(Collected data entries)
┏━━

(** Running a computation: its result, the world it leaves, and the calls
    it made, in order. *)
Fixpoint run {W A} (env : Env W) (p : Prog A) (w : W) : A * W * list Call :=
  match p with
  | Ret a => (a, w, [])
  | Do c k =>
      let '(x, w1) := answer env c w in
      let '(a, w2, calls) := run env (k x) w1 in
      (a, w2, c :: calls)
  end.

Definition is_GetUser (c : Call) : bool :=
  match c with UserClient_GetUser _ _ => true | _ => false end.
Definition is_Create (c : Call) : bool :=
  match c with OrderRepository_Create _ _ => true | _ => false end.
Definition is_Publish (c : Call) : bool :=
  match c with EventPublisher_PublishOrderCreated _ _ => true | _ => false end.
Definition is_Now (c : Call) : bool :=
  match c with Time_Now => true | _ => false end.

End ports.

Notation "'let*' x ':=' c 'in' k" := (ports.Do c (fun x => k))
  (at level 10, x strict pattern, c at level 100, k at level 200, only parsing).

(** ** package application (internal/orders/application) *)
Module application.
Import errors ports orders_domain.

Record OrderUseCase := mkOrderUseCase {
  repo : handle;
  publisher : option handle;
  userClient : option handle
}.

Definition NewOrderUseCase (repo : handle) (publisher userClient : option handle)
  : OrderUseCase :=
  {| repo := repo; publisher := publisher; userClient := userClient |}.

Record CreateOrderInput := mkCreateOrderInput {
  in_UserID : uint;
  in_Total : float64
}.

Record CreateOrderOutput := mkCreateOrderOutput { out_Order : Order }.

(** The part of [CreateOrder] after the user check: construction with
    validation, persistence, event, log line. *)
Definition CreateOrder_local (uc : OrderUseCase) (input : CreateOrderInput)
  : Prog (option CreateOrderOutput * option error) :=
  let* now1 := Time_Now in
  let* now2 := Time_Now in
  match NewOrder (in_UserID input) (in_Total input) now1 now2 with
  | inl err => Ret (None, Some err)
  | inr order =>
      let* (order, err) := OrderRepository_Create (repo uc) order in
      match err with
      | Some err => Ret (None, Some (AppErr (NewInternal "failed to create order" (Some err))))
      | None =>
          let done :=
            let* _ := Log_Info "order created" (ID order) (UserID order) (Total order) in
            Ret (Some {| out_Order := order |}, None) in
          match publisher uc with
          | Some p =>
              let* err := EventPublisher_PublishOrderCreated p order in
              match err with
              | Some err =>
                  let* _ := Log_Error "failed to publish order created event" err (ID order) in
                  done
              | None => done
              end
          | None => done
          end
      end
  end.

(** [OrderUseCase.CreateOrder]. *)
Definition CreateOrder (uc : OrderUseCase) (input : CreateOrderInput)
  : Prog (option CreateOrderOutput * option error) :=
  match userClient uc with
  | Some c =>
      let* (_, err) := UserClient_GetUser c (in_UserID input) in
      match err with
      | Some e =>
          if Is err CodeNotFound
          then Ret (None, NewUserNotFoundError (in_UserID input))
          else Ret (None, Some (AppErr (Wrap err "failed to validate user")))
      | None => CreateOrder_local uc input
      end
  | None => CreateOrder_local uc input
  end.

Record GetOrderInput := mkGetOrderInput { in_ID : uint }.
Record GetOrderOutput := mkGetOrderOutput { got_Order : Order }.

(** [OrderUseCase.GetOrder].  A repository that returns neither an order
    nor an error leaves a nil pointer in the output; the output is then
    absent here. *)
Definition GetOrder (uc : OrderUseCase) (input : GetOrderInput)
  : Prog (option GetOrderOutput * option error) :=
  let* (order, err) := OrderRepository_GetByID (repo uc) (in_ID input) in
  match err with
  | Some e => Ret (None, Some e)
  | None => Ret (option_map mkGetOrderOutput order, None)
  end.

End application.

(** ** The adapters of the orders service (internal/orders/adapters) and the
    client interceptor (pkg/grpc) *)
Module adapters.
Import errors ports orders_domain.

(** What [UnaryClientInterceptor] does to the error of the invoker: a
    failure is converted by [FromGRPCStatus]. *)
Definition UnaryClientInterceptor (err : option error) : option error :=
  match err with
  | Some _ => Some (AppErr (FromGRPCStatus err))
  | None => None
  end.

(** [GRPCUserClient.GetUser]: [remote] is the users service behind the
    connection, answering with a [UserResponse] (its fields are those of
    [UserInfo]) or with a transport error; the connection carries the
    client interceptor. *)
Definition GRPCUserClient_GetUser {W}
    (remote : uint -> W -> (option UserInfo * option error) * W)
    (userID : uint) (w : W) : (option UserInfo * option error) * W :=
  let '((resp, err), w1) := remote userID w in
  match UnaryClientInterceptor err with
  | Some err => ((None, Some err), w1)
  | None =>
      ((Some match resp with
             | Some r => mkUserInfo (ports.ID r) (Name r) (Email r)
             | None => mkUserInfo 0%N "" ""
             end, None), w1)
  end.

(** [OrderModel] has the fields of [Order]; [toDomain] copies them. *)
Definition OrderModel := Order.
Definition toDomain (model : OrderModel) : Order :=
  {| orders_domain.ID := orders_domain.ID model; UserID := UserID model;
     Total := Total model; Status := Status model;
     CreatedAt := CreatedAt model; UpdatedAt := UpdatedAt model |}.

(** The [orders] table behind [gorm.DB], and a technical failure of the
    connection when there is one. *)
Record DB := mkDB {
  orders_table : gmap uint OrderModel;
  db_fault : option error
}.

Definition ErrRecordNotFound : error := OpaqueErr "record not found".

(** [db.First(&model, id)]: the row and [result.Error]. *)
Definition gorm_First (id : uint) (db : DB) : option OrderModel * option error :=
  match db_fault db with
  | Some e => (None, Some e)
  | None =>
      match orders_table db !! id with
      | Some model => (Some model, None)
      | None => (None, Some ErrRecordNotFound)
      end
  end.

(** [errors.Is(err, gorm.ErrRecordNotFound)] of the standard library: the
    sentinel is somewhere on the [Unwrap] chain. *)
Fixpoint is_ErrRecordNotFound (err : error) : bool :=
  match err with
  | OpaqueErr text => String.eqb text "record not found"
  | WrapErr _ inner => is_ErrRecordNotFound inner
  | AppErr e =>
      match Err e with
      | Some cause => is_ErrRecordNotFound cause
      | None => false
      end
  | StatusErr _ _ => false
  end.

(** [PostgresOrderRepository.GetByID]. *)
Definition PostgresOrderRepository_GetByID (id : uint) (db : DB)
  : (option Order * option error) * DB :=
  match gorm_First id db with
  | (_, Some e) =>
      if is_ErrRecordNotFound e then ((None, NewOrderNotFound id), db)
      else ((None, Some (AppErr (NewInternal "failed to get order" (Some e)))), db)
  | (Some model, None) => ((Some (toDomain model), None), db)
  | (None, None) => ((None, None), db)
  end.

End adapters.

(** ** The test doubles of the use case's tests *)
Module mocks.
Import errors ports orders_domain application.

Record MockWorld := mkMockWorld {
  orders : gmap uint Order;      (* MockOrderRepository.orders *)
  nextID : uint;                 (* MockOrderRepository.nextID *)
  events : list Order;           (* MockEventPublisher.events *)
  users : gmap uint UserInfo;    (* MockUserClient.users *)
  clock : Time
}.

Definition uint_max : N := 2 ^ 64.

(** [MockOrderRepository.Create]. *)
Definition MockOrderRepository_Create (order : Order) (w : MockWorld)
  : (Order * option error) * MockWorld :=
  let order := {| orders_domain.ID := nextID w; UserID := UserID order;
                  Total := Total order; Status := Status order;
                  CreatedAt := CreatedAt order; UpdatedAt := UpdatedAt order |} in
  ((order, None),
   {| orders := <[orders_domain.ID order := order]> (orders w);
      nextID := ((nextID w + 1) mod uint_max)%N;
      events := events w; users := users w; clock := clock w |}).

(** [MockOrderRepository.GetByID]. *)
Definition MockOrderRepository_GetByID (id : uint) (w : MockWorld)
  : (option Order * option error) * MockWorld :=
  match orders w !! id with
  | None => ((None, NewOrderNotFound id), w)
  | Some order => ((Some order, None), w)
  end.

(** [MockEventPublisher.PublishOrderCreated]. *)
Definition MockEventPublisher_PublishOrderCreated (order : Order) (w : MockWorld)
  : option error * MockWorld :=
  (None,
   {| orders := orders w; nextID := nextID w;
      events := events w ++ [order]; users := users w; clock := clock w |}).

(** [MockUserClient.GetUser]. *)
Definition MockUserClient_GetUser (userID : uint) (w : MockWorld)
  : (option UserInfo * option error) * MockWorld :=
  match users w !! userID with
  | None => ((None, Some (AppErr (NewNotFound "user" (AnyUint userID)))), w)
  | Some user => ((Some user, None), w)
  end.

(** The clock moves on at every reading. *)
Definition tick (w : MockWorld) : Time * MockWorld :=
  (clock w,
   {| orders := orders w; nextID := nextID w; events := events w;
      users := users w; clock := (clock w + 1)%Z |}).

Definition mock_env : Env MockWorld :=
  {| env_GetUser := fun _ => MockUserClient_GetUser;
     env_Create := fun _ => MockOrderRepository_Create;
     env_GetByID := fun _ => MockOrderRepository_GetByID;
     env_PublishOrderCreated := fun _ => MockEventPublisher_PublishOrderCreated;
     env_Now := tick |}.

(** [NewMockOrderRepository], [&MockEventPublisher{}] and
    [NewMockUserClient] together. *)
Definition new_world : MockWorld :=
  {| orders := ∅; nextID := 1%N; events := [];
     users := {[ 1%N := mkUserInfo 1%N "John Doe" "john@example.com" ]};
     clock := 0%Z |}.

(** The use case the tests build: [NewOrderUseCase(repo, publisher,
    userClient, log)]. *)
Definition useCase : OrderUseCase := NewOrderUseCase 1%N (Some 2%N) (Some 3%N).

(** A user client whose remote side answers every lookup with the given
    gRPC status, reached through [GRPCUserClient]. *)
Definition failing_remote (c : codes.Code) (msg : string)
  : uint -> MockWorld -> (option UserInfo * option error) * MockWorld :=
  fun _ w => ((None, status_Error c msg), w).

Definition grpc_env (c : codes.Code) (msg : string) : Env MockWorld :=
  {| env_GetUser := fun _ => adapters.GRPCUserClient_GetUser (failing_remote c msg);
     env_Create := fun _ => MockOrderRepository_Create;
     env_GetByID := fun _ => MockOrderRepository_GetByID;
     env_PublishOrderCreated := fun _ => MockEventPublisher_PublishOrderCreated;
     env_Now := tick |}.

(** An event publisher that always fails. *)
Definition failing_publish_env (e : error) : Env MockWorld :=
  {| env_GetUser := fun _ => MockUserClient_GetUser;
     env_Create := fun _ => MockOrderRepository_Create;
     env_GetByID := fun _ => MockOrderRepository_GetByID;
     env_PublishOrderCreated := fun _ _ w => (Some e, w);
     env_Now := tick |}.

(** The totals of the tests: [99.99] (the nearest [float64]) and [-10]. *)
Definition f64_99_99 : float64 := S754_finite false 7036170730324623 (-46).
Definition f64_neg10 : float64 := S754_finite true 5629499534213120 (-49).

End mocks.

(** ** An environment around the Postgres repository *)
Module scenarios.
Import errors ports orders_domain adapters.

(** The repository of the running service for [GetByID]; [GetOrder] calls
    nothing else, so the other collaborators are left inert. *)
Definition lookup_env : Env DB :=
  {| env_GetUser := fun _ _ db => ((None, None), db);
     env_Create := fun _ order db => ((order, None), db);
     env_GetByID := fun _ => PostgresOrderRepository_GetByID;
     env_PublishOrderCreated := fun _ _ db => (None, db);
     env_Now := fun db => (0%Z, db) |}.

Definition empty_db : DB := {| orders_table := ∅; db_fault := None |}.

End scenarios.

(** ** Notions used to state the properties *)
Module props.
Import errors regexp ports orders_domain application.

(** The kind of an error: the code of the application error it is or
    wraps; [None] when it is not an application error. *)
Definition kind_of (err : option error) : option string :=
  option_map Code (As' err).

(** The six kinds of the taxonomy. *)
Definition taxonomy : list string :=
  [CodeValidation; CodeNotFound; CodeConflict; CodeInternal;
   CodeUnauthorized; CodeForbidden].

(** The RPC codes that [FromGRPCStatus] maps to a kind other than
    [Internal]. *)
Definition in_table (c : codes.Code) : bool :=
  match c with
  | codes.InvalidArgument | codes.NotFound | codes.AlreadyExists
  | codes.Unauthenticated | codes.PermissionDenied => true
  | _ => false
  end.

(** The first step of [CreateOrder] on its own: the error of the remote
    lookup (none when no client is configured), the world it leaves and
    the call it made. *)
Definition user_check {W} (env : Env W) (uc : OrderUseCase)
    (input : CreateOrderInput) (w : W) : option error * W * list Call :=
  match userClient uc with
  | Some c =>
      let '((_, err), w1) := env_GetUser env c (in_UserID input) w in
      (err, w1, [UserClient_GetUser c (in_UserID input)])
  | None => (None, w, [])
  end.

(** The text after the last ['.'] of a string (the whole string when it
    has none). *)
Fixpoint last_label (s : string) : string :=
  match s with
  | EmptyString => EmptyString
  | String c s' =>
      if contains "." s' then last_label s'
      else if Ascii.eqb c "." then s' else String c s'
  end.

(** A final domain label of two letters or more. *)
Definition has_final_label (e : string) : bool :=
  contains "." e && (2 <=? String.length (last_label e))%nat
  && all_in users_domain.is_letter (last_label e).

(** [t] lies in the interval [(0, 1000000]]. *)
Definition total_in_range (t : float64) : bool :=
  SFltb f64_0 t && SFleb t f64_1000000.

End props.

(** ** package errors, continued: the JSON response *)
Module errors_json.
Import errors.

┗━━

_EXERCISE_
Return the entries exactly through the "Definition is_GetUser (c" line.

_EXERCISE OUTPUT_
(** Running a computation: its result, the world it leaves, and the calls
    it made, in order. *)
Fixpoint run {W A} (env : Env W) (p : Prog A) (w : W) : A * W * list Call :=
  match p with
  | Ret a => (a, w, [])
  | Do c k =>
      let '(x, w1) := answer env c w in
      let '(a, w2, calls) := run env (k x) w1 in
      (a, w2, c :: calls)
  end.

Definition is_GetUser (c : Call) : bool :=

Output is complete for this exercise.